(** A call on a child just made, whose serializer lets it through. *)
Lemma Log_on_child now level message (s : State) l lg path fields g ser
    callFields :
  wf s → loggers s !! l = Some lg → ancestry (loggers s) l path →
  validRef (maps s) fields → validRef (maps s) callFields →
  installed ser → ¬ rejectsMessages ser →
  isEnabled lg level = true →
  ∃ s' r,
    Log now (length (loggers s)) level message callFields
      (childState jsonStdout s l lg g (mergedFields s path fields) ser) =
      Ok tt s' ∧
    stdout s' =
      stdout s ++
        [report jsonStdout (mkLogEntry now message level (Some r))
           (contents (maps s) callFields ∪
              (contents (maps s) fields ∪ deepUnion (layers s path)))].
Proof.
  intros Hwf Hl Hanc Hf Hcf Hinst Hrej Hen.
  set (s1 := childState jsonStdout s l lg g (mergedFields s path fields) ser).
  assert (transition jsonStdout s s1) as Htr by (by eapply tr_child).
  pose proof (transition_wf jsonStdout s s1 Hwf Htr) as Hwf1.
  pose proof (transition_extends jsonStdout s s1 Hwf Htr) as Hext.
  pose proof (childState_lookup_child jsonStdout s l lg g
                (mergedFields s path fields) ser Hl) as Hchild.
  fold s1 in Hchild.
  destruct (Log_enabled now (length (loggers s)) level message callFields s1
              _ (path ++ [length (loggers s)]) Hwf1 Hchild)
    as (g' & [[_ Hrun]|[Hr _]]); try done.
  { eapply ancestry_child; [exact Hchild|done|].
    by eapply extends_ancestry. }
  { destruct callFields as [r|]; simpl in *; [|done].
    rewrite !length_app. simpl. rewrite !length_app. lia. }
  simpl in Hrun. do 2 eexists. split; [exact Hrun|]. simpl.
  do 3 f_equal. unfold mergedFields.
  assert (contents (maps s1) callFields = contents (maps s) callFields)
    as -> by (unfold s1; simpl; by apply contents_app_valid).
  f_equal.
  unfold layers. rewrite fmap_app. simpl. rewrite deepUnion_snoc.
  fold (layers s1 path). rewrite (extends_layers s s1 l path) by done.
  unfold s1. rewrite childState_eventFieldsOf by done.
  unfold mergedFields.
  by rewrite <- (assoc_L (∪)), (idemp_L (∪)).
Qed.

(** X12.  A child made by [Child] or [WithFields] on a logger without
    serializer logs what the caller would, with its own fields on top: an
    enabled call on the child adds one line to standard output, and its
    fields are the call-site fields laid over the fields given at creation
    laid over the merged fields of the caller. *)
Theorem Log_after_Child now level message (s : State) l lg path fields
    callFields :
  wf s → loggers s !! l = Some lg → ancestry (loggers s) l path →
  validRef (maps s) fields → validRef (maps s) callFields →
  Serializer lg = None → isEnabled lg level = true →
  (∃ s1 n s2 r,
     Child jsonStdout l fields s = Ok n s1 ∧
     Log now n level message callFields s1 = Ok tt s2 ∧
     stdout s2 =
       stdout s ++
         [report jsonStdout (mkLogEntry now message level (Some r))
            (contents (maps s) callFields ∪
               (contents (maps s) fields ∪ deepUnion (layers s path)))]) ∧
  (∃ s1 n s2 r,
     WithFields jsonStdout l fields s = Ok n s1 ∧
     Log now n level message callFields s1 = Ok tt s2 ∧
     stdout s2 =
       stdout s ++
         [report jsonStdout (mkLogEntry now message level (Some r))
            (contents (maps s) callFields ∪
               (contents (maps s) fields ∪ deepUnion (layers s path)))]).
Proof.
  intros Hwf Hl Hanc Hf Hcf Hser Hen. split.
  - destruct (Child_run jsonStdout s l lg path fields) as [g Hg]; try done.
    destruct (Log_on_child now level message s l lg path fields g None
                callFields) as (s2 & r & Hrun & Hout); try done.
    { by left. }
    { intros (tbl & _ & ?). done. }
    eauto 10.
  - destruct (WithFields_run jsonStdout s l lg path fields) as [g Hg];
      try done.
    rewrite Hser in Hg.
    destruct (Log_on_child now level message s l lg path fields g None
                callFields) as (s2 & r & Hrun & Hout); try done.
    { by left. }
    { intros (tbl & _ & ?). done. }
    eauto 10.
Qed.

(** X13.  [WithSerializers] with an empty (or nil) table is harmless: the
    closure it installs hands the message and the fields back, and an
    enabled call on the new logger writes one line whose fields are the
    call-site fields laid over the merged fields of the caller. *)
Theorem Log_after_empty_WithSerializers now level message (s : State) l lg
    path callFields :
  wf s → loggers s !! l = Some lg → ancestry (loggers s) l path →
  validRef (maps s) callFields →
  isEnabled lg level = true →
  ∃ s1 n s2 r,
    WithSerializers jsonStdout l ∅ s = Ok n s1 ∧
    Log now n level message callFields s1 = Ok tt s2 ∧
    stdout s2 =
      stdout s ++
        [report jsonStdout (mkLogEntry now message level (Some r))
           (contents (maps s) callFields ∪ deepUnion (layers s path))].
Proof.
  intros Hwf Hl Hanc Hcf Hen.
  destruct (WithSerializers_run jsonStdout s l lg path ∅) as [g Hg];
    try done.
  destruct (Log_on_child now level message s l lg path None g
              (Some (compositeSerializer ∅)) callFields)
    as (s2 & r & Hrun & Hout); try done.
  { right. by eexists. }
  { intros (tbl & Hne & Htbl). injection Htbl as Htbl.
    pose proof (f_equal (λ f, f (VString "") []) Htbl) as Heq.
    simpl in Heq. rewrite !compositeSerializer_string in Heq.
    rewrite decide_True, decide_False in Heq; done. }
  do 4 eexists. split; [exact Hg|]. split; [exact Hrun|].
  rewrite Hout. simpl. by rewrite (left_id_L ∅ (∪)).
Qed.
|---|
» **What the task asks**: Reproduce all of the entries word for word. Omit nothing.

» **Solution for this problem**:
(** A call on a child just made, whose serializer lets it through. *)
Lemma Log_on_child now level message (s : State) l lg path fields g ser
    callFields :
  wf s → loggers s !! l = Some lg → ancestry (loggers s) l path →
  validRef (maps s) fields → validRef (maps s) callFields →
  installed ser → ¬ rejectsMessages ser →
  isEnabled lg level = true →
  ∃ s' r,
    Log now (length (loggers s)) level message callFields
      (childState jsonStdout s l lg g (mergedFields s path fields) ser) =
      Ok tt s' ∧
    stdout s' =
      stdout s ++
        [report jsonStdout (mkLogEntry now message level (Some r))
           (contents (maps s) callFields ∪
              (contents (maps s) fields ∪ deepUnion (layers s path)))].
Proof.
  intros Hwf Hl Hanc Hf Hcf Hinst Hrej Hen.
  set (s1 := childState jsonStdout s l lg g (mergedFields s path fields) ser).
  assert (transition jsonStdout s s1) as Htr by (by eapply tr_child).
  pose proof (transition_wf jsonStdout s s1 Hwf Htr) as Hwf1.
  pose proof (transition_extends jsonStdout s s1 Hwf Htr) as Hext.
  pose proof (childState_lookup_child jsonStdout s l lg g
                (mergedFields s path fields) ser Hl) as Hchild.
  fold s1 in Hchild.
  destruct (Log_enabled now (length (loggers s)) level message callFields s1
              _ (path ++ [length (loggers s)]) Hwf1 Hchild)
    as (g' & [[_ Hrun]|[Hr _]]); try done.
  { eapply ancestry_child; [exact Hchild|done|].
    by eapply extends_ancestry. }
  { destruct callFields as [r|]; simpl in *; [|done].
    rewrite !length_app. simpl. rewrite !length_app. lia. }
  simpl in Hrun. do 2 eexists. split; [exact Hrun|]. simpl.
  do 3 f_equal. unfold mergedFields.
  assert (contents (maps s1) callFields = contents (maps s) callFields)
    as -> by (unfold s1; simpl; by apply contents_app_valid).
  f_equal.
  unfold layers. rewrite fmap_app. simpl. rewrite deepUnion_snoc.
  fold (layers s1 path). rewrite (extends_layers s s1 l path) by done.
  unfold s1. rewrite childState_eventFieldsOf by done.
  unfold mergedFields.
  by rewrite <- (assoc_L (∪)), (idemp_L (∪)).
Qed.

(** X12.  A child made by [Child] or [WithFields] on a logger without
    serializer logs what the caller would, with its own fields on top: an
    enabled call on the child adds one line to standard output, and its
    fields are the call-site fields laid over the fields given at creation
    laid over the merged fields of the caller. *)
Theorem Log_after_Child now level message (s : State) l lg path fields
    callFields :
  wf s → loggers s !! l = Some lg → ancestry (loggers s) l path →
  validRef (maps s) fields → validRef (maps s) callFields →
  Serializer lg = None → isEnabled lg level = true →
  (∃ s1 n s2 r,
     Child jsonStdout l fields s = Ok n s1 ∧
     Log now n level message callFields s1 = Ok tt s2 ∧
     stdout s2 =
       stdout s ++
         [report jsonStdout (mkLogEntry now message level (Some r))
            (contents (maps s) callFields ∪
               (contents (maps s) fields ∪ deepUnion (layers s path)))]) ∧
  (∃ s1 n s2 r,
     WithFields jsonStdout l fields s = Ok n s1 ∧
     Log now n level message callFields s1 = Ok tt s2 ∧
     stdout s2 =
       stdout s ++
         [report jsonStdout (mkLogEntry now message level (Some r))
            (contents (maps s) callFields ∪
               (contents (maps s) fields ∪ deepUnion (layers s path)))]).
Proof.
  intros Hwf Hl Hanc Hf Hcf Hser Hen. split.
  - destruct (Child_run jsonStdout s l lg path fields) as [g Hg]; try done.
    destruct (Log_on_child now level message s l lg path fields g None
                callFields) as (s2 & r & Hrun & Hout); try done.
    { by left. }
    { intros (tbl & _ & ?). done. }
    eauto 10.
  - destruct (WithFields_run jsonStdout s l lg path fields) as [g Hg];
      try done.
    rewrite Hser in Hg.
    destruct (Log_on_child now level message s l lg path fields g None
                callFields) as (s2 & r & Hrun & Hout); try done.
    { by left. }
    { intros (tbl & _ & ?). done. }
    eauto 10.
Qed.

(** X13.  [WithSerializers] with an empty (or nil) table is harmless: the
    closure it installs hands the message and the fields back, and an
    enabled call on the new logger writes one line whose fields are the
    call-site fields laid over the merged fields of the caller. *)
Theorem Log_after_empty_WithSerializers now level message (s : State) l lg
    path callFields :
  wf s → loggers s !! l = Some lg → ancestry (loggers s) l path →
  validRef (maps s) callFields →
  isEnabled lg level = true →
  ∃ s1 n s2 r,
    WithSerializers jsonStdout l ∅ s = Ok n s1 ∧
    Log now n level message callFields s1 = Ok tt s2 ∧
    stdout s2 =
      stdout s ++
        [report jsonStdout (mkLogEntry now message level (Some r))
           (contents (maps s) callFields ∪ deepUnion (layers s path))].
Proof.
  intros Hwf Hl Hanc Hcf Hen.
  destruct (WithSerializers_run jsonStdout s l lg path ∅) as [g Hg];
    try done.
  destruct (Log_on_child now level message s l lg path None g
              (Some (compositeSerializer ∅)) callFields)
    as (s2 & r & Hrun & Hout); try done.
  { right. by eexists. }
  { intros (tbl & Hne & Htbl). injection Htbl as Htbl.
    pose proof (f_equal (λ f, f (VString "") []) Htbl) as Heq.
    simpl in Heq. rewrite !compositeSerializer_string in Heq.
    rewrite decide_True, decide_False in Heq; done. }
  do 4 eexists. split; [exact Hg|]. split; [exact Hrun|].
  rewrite Hout. simpl. by rewrite (left_id_L ∅ (∪)).
Qed.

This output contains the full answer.